▶ **ABOUT THIS TASK**
Go over the records and copy every line with the string "ESentinel".

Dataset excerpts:
== Segment start ==

(* ===== verification/Disk.v ===== *)
(** Files with their contents, directories and symbolic links, and the calls of
    packages os and path/filepath on them that the artifact stores make.

    A path names a list of elements below the root; [walk] follows links the way
    the kernel does.  [dk_fault] is a failure of one call on one path that the tree
    does not explain, such as a missing permission. *)
From Stdlib Require Import Ascii.
From S2P Require Import Prelude GoStd GoStdFacts GoText.
Inductive node : Type :=
| NFile (content : string)
| NDir
| NSymlink (target : string)
| NOther.

#[global] Instance node_eq_dec : EqDecision node.
Proof. solve_decision. Defined.

Record Disk : Type := {
  dk_nodes : gmap (list string) node;
  dk_cwd : string;
  dk_fault : string -> string -> option gerror
}.

Definition set_nodes (f : gmap (list string) node -> gmap (list string) node) (d : Disk) : Disk :=
  {| dk_nodes := f (dk_nodes d); dk_cwd := dk_cwd d; dk_fault := dk_fault d |}.

Definition ErrNotExist : gerror := ESentinel "no such file or directory".
Definition ENOTDIR : gerror := ESentinel "not a directory".
Definition ELOOP : gerror := ESentinel "too many levels of symbolic links".
Definition EISDIR : gerror := ESentinel "is a directory".

(** [*fs.PathError] *)
Definition PathError (op path : string) (e : gerror) : gerror := EWrap (op +:+ " " +:+ path +:+ ": ") e "".

Definition node_at (d : Disk) (p : list string) : option node :=
  match p with [] => Some NDir | _ => dk_nodes d !! p end.

(** The place the elements [todo] lead to from the directory [done]; the last one is
    not followed when it is a link and [follow] is false. *)
Fixpoint walk (d : Disk) (links : nat) (follow : bool) {struct links}
  : list string -> list string -> result gerror (list string) :=
  fix go (done todo : list string) {struct todo} : result gerror (list string) :=
    match todo with
    | [] => Ok done
    | e :: rest =>
        if (e =s "") || (e =s ".") then go done rest
        else if e =s ".." then go (removelast done) rest
        else
          let here := done ++ [e] in
          match node_at d here with
          | None => Err ErrNotExist
          | Some (NSymlink target) =>
              match rest, follow with
              | [], false => Ok here
              | _, _ =>
                  match links with
                  | O => Err ELOOP
                  | S links' => walk d links' follow (if rooted target then [] else done)
                                  (SplitByte "/" target ++ rest)
                  end
              end
          | Some NDir => go here rest
          | Some _ => match rest with [] => Ok here | _ => Err ENOTDIR end
          end
    end.

(** The kernel gives up after 40 links, [filepath.EvalSymlinks] after 255. *)
Definition kernel_links : nat := 40.
Definition eval_links : nat := 255.

Definition absolute (d : Disk) (p : string) : string := if rooted p then p else dk_cwd d +:+ "/" +:+ p.

(** The node a path names, for the call [op]. *)
Definition look (op : string) (follow : bool) (d : Disk) (p : string) : result gerror node :=
  match dk_fault d op p with
  | Some e => Err (PathError op p e)
  | None =>
      if p =s "" then Err (PathError op p ErrNotExist)
      else
        match walk d kernel_links follow [] (SplitByte "/" (absolute d p)) with
        | Err e => Err (PathError op p e)
        | Ok at_ => match node_at d at_ with Some n => Ok n | None => Err (PathError op p ErrNotExist) end
        end
  end.

Definition Lstat (d : Disk) (p : string) : result gerror node := look "lstat" false d p.
Definition Stat (d : Disk) (p : string) : result gerror node := look "stat" true d p.

(** [os.Open], then what is read from the file. *)
Definition Open (d : Disk) (p : string) : result gerror node := look "open" true d p.

Definition node_content (op p : string) (n : node) : result gerror string :=
  match n with
  | NFile c => Ok c
  | NDir => Err (PathError op p EISDIR)
  | _ => Ok ""
  end.

Definition ReadFile (d : Disk) (p : string) : result gerror string :=
  let? n := Open d p in node_content "read" p n.

Definition is_symlink (n : node) : bool := match n with NSymlink _ => true | _ => false end.
Definition is_regular (n : node) : bool := match n with NFile _ => true | _ => false end.
Definition is_dir (n : node) : bool := match n with NDir => true | _ => false end.

Definition node_size (n : node) : Z :=
  match n with NFile c => Z.of_nat (String.length c) | NSymlink t => Z.of_nat (String.length t) | _ => 0 end.

(** ** path/filepath *)

Definition Abs (d : Disk) (p : string) : result gerror string :=
  if rooted p then Ok (Clean p)
  else match dk_fault d "getwd" "" with
       | Some e => Err e
       | None => Ok (FilepathJoin [dk_cwd d; p])
       end.

(** Of an absolute path. *)
Definition EvalSymlinks (d : Disk) (p : string) : result gerror string :=
  match dk_fault d "evalsymlinks" p with
  | Some e => Err (PathError "lstat" p e)
  | None =>
      match walk d eval_links true [] (SplitByte "/" p) with
      | Ok at_ => Ok (render_path true at_)
      | Err e => Err (PathError "lstat" p e)
      end
  end.

Fixpoint strip_common (b t : list string) : list string * list string :=
  match b, t with
  | x :: b', y :: t' => if x =s y then strip_common b' t' else (b, t)
  | _, _ => (b, t)
  end.

Definition Rel (base targ : string) : result gerror string :=
  let b := Clean base in
  let t := Clean targ in
  let failed := Err (EText ("Rel: can't make " +:+ targ +:+ " relative to " +:+ base)) in
  if t =s b then Ok "."
  else if negb (Bool.eqb (rooted b) (rooted t)) then failed
  else
    match strip_common (path_elems b) (if t =s "." then ["."] else path_elems t) with
    | ([], rest) => Ok (Join rest "/")
    | (up, rest) =>
        if match up, rest with ".." :: _, _ :: _ => true | _, _ => false end then failed
        else Ok (Join (replicate (length up) ".." ++ rest) "/")
    end.

(** ** Changes *)

(** [os.MkdirAll]: [done] is the directory reached so far. *)
Fixpoint mkdirs (d : Disk) (done todo : list string) : result gerror Disk :=
  match todo with
  | [] => Ok d
  | e :: rest =>
      let here := done ++ [e] in
      match node_at d here with
      | None => mkdirs (set_nodes (<[here := NDir]>) d) here rest
      | Some NDir => mkdirs d here rest
      | Some (NSymlink _) =>
          match walk d kernel_links true done [e] with
          | Ok at_ => match node_at d at_ with Some NDir => mkdirs d at_ rest | _ => Err ENOTDIR end
          | Err e => Err e
          end
      | Some _ => Err ENOTDIR
      end
  end.

Definition MkdirAll (d : Disk) (p : string) : result gerror Disk :=
  match dk_fault d "mkdir" p with
  | Some e => Err (PathError "mkdir" p e)
  | None => match mkdirs d [] (path_elems (absolute d p)) with
            | Ok d' => Ok d'
            | Err e => Err (PathError "mkdir" p e)
            end
  end.

(** The place of a path whose last element need not exist. *)
Definition target_of (d : Disk) (p : string) : result gerror (list string) :=
  let elems := path_elems (absolute d p) in
  let? dir := walk d kernel_links true [] (removelast elems) in
  match node_at d dir, last elems with
  | Some NDir, Some name => Ok (dir ++ [name])
  | _, _ => Err ENOTDIR
  end.

(** [os.Rename] of a file, over a file or a free name. *)
Definition Rename (d : Disk) (old new : string) : result gerror Disk :=
  match dk_fault d "rename" old with
  | Some e => Err (PathError "rename" old e)
  | None =>
      match target_of d old, target_of d new with
      | Ok o, Ok n =>
          match node_at d o, node_at d n with
          | None, _ => Err (PathError "rename" old ErrNotExist)
          | _, Some NDir => Err (PathError "rename" old EISDIR)
          | Some x, _ => Ok (set_nodes (fun m => <[n := x]> (delete o m)) d)
          end
      | Err e, _ => Err (PathError "rename" old e)
      | _, Err e => Err (PathError "rename" old e)
      end
  end.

== Segment end ==

▶ **SOLUTION**
Definition ErrNotExist : gerror := ESentinel "no such file or directory".
Definition ENOTDIR : gerror := ESentinel "not a directory".
Definition ELOOP : gerror := ESentinel "too many levels of symbolic links".
Definition EISDIR : gerror := ESentinel "is a directory".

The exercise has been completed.